**Task to complete:** Read the records beneath this task and copy every line that contains the string "confidence".
##### Data records #####
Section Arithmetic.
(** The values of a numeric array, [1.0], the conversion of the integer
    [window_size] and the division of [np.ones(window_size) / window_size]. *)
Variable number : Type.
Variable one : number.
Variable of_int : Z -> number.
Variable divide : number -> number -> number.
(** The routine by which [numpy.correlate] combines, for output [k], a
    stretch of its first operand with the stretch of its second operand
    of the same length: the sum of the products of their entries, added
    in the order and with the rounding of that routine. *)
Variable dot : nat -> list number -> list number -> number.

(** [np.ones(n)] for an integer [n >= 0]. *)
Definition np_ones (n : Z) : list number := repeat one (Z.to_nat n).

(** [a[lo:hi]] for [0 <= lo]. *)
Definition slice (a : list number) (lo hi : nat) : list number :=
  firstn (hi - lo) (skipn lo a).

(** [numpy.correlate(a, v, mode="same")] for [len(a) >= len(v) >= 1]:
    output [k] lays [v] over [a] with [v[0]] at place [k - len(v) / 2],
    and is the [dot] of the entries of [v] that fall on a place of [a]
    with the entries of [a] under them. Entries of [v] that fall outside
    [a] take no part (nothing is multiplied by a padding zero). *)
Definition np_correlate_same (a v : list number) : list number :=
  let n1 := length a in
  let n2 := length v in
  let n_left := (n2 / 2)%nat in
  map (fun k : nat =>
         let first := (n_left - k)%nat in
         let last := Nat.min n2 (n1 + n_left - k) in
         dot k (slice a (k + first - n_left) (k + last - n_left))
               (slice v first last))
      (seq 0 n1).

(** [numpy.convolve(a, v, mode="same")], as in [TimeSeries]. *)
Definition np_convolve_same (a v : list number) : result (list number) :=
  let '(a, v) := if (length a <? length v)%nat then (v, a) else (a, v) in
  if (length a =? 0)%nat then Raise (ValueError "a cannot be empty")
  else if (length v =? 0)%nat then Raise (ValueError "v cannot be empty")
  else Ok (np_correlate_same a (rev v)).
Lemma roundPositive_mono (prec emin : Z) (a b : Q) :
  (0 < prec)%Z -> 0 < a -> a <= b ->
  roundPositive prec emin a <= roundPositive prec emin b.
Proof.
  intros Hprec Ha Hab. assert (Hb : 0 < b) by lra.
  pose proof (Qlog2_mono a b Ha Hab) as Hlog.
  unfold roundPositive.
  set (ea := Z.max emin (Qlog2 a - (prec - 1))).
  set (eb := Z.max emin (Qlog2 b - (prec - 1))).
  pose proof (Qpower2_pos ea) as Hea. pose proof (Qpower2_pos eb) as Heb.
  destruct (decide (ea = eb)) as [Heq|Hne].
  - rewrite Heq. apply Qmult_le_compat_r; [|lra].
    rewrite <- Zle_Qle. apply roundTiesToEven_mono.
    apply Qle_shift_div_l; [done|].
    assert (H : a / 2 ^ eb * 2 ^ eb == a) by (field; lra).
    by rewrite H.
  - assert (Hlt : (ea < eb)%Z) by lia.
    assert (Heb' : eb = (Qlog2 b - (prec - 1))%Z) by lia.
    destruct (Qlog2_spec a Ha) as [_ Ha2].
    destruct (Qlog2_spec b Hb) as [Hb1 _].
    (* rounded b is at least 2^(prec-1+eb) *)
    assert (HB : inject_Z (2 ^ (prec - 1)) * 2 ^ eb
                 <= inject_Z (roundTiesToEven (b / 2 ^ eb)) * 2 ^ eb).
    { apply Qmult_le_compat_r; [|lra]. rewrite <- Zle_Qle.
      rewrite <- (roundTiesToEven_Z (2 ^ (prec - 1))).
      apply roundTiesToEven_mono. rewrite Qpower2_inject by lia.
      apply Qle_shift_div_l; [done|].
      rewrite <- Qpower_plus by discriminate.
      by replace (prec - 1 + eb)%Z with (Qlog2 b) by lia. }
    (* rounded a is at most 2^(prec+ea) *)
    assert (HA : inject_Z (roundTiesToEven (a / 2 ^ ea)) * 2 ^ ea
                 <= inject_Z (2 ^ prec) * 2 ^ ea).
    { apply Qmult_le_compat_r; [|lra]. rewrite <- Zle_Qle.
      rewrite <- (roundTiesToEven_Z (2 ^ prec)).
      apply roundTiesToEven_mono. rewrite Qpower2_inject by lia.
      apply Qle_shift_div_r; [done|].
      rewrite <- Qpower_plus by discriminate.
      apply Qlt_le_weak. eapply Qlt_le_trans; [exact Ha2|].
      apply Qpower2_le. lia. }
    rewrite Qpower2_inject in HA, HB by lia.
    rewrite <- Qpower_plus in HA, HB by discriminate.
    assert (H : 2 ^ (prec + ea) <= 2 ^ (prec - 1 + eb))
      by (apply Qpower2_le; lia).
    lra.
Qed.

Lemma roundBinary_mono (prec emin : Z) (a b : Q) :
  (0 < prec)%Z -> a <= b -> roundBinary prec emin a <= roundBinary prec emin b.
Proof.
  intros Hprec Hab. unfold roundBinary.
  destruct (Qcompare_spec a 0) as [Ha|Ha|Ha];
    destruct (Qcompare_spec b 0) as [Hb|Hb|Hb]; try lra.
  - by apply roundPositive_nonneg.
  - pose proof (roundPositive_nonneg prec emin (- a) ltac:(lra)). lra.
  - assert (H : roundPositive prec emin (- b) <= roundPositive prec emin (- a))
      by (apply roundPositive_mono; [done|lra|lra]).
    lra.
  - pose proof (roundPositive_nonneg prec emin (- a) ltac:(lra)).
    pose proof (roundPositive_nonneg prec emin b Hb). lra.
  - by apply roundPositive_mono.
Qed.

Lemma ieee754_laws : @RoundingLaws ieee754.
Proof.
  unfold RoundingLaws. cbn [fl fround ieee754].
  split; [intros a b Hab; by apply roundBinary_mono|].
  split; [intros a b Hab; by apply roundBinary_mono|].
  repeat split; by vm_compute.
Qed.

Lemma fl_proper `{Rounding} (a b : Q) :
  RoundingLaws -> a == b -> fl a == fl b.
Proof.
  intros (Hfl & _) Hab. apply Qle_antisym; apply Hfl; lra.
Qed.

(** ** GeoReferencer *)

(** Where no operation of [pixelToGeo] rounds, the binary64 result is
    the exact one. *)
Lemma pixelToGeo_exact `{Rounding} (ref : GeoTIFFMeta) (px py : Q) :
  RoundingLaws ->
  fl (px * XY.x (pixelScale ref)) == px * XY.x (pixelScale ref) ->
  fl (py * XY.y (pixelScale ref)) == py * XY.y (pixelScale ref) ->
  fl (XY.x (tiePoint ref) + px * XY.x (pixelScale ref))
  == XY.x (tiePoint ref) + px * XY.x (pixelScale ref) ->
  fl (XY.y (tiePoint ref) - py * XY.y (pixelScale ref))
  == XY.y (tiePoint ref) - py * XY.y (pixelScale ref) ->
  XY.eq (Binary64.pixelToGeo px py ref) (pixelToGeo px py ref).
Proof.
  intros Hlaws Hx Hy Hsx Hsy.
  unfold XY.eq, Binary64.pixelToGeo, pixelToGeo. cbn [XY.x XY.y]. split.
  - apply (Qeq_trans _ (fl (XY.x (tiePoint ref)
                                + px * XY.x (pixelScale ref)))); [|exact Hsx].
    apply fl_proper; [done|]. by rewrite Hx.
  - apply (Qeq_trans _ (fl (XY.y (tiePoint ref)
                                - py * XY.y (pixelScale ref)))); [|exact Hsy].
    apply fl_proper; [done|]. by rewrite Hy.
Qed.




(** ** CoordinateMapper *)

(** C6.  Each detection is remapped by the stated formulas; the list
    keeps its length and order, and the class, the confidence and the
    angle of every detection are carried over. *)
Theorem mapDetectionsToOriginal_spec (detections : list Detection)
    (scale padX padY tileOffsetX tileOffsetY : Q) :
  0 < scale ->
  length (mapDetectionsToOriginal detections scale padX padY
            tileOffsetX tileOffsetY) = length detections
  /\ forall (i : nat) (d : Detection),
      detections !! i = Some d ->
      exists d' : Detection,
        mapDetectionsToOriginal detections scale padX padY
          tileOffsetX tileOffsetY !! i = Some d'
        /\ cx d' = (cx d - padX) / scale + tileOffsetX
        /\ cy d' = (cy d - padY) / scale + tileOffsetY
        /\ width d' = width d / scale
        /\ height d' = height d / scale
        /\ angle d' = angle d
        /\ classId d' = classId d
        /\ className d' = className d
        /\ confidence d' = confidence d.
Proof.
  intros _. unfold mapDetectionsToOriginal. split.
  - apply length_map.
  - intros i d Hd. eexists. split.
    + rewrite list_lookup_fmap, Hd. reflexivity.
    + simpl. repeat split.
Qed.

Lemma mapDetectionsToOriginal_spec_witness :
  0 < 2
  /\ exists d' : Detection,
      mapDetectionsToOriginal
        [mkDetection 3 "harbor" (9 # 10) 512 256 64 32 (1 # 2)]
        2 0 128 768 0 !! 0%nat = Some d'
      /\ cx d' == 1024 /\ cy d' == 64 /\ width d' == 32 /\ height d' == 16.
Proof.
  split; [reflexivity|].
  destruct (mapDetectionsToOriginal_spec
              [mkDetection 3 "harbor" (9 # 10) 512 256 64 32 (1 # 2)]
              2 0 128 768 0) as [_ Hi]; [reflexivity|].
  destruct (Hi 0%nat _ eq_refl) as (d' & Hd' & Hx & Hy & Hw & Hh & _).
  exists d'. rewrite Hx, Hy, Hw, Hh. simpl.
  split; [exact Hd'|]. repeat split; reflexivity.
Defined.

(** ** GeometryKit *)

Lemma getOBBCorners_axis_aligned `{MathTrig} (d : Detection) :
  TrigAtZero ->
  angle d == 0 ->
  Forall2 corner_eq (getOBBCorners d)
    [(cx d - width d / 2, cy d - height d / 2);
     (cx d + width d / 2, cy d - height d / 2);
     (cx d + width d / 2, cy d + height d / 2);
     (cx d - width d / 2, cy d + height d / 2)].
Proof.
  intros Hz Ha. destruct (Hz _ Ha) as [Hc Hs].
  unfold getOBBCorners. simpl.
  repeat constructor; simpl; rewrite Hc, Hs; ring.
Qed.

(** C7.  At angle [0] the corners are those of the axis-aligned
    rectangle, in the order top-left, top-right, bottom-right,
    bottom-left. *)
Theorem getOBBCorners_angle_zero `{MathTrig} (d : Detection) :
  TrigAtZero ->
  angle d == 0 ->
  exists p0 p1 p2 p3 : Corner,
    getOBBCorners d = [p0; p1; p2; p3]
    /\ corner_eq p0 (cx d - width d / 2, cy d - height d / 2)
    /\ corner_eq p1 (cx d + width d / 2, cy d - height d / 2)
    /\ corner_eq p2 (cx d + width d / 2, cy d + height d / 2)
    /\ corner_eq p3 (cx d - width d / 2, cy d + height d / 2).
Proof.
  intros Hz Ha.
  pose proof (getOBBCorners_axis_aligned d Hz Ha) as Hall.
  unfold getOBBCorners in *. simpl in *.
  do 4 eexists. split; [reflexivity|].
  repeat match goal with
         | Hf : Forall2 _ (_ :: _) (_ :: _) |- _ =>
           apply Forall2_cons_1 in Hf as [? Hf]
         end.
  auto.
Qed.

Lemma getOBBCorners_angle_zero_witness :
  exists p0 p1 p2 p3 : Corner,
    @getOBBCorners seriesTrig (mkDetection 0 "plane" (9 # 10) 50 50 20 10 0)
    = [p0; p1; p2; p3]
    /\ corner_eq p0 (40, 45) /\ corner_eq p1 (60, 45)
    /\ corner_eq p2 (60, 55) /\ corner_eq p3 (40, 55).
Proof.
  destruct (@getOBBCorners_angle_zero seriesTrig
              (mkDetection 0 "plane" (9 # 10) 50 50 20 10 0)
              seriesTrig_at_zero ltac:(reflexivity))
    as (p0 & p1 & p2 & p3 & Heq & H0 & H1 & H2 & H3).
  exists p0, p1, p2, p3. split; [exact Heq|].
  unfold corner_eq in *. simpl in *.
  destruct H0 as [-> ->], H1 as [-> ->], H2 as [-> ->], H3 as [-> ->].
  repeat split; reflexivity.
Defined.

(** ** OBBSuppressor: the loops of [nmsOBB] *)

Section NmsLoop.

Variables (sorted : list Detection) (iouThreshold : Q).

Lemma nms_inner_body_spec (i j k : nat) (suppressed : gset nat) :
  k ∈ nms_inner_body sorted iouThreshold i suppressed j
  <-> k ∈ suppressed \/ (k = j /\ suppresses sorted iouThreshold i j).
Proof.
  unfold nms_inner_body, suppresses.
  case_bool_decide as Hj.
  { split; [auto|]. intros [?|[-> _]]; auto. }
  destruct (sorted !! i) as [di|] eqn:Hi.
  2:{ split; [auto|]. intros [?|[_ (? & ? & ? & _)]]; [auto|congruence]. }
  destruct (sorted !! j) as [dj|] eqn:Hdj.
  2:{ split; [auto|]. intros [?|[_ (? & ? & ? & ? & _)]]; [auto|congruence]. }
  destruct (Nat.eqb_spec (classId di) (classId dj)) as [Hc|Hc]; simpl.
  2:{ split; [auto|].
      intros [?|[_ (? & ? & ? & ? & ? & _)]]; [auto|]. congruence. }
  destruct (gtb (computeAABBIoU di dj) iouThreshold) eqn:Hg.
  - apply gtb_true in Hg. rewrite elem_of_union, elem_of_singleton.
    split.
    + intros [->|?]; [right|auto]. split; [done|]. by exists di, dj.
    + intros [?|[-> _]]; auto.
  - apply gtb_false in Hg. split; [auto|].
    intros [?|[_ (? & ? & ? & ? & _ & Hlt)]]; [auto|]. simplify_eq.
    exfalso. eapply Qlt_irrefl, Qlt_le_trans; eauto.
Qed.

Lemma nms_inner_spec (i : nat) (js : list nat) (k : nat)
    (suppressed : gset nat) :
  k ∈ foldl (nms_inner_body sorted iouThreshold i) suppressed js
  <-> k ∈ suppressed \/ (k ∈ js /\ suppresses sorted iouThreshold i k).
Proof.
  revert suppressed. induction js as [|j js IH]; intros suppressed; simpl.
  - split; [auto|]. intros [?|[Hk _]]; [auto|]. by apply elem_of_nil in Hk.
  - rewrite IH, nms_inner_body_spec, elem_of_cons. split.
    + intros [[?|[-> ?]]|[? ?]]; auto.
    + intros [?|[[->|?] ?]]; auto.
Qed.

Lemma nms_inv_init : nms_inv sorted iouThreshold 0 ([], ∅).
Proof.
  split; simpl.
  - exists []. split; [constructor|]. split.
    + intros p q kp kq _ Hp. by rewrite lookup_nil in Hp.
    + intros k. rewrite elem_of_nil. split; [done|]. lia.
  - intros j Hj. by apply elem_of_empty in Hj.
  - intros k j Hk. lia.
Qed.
#####
**Written response:**
    keeps its length and order, and the class, the confidence and the
        /\ confidence d' = confidence d.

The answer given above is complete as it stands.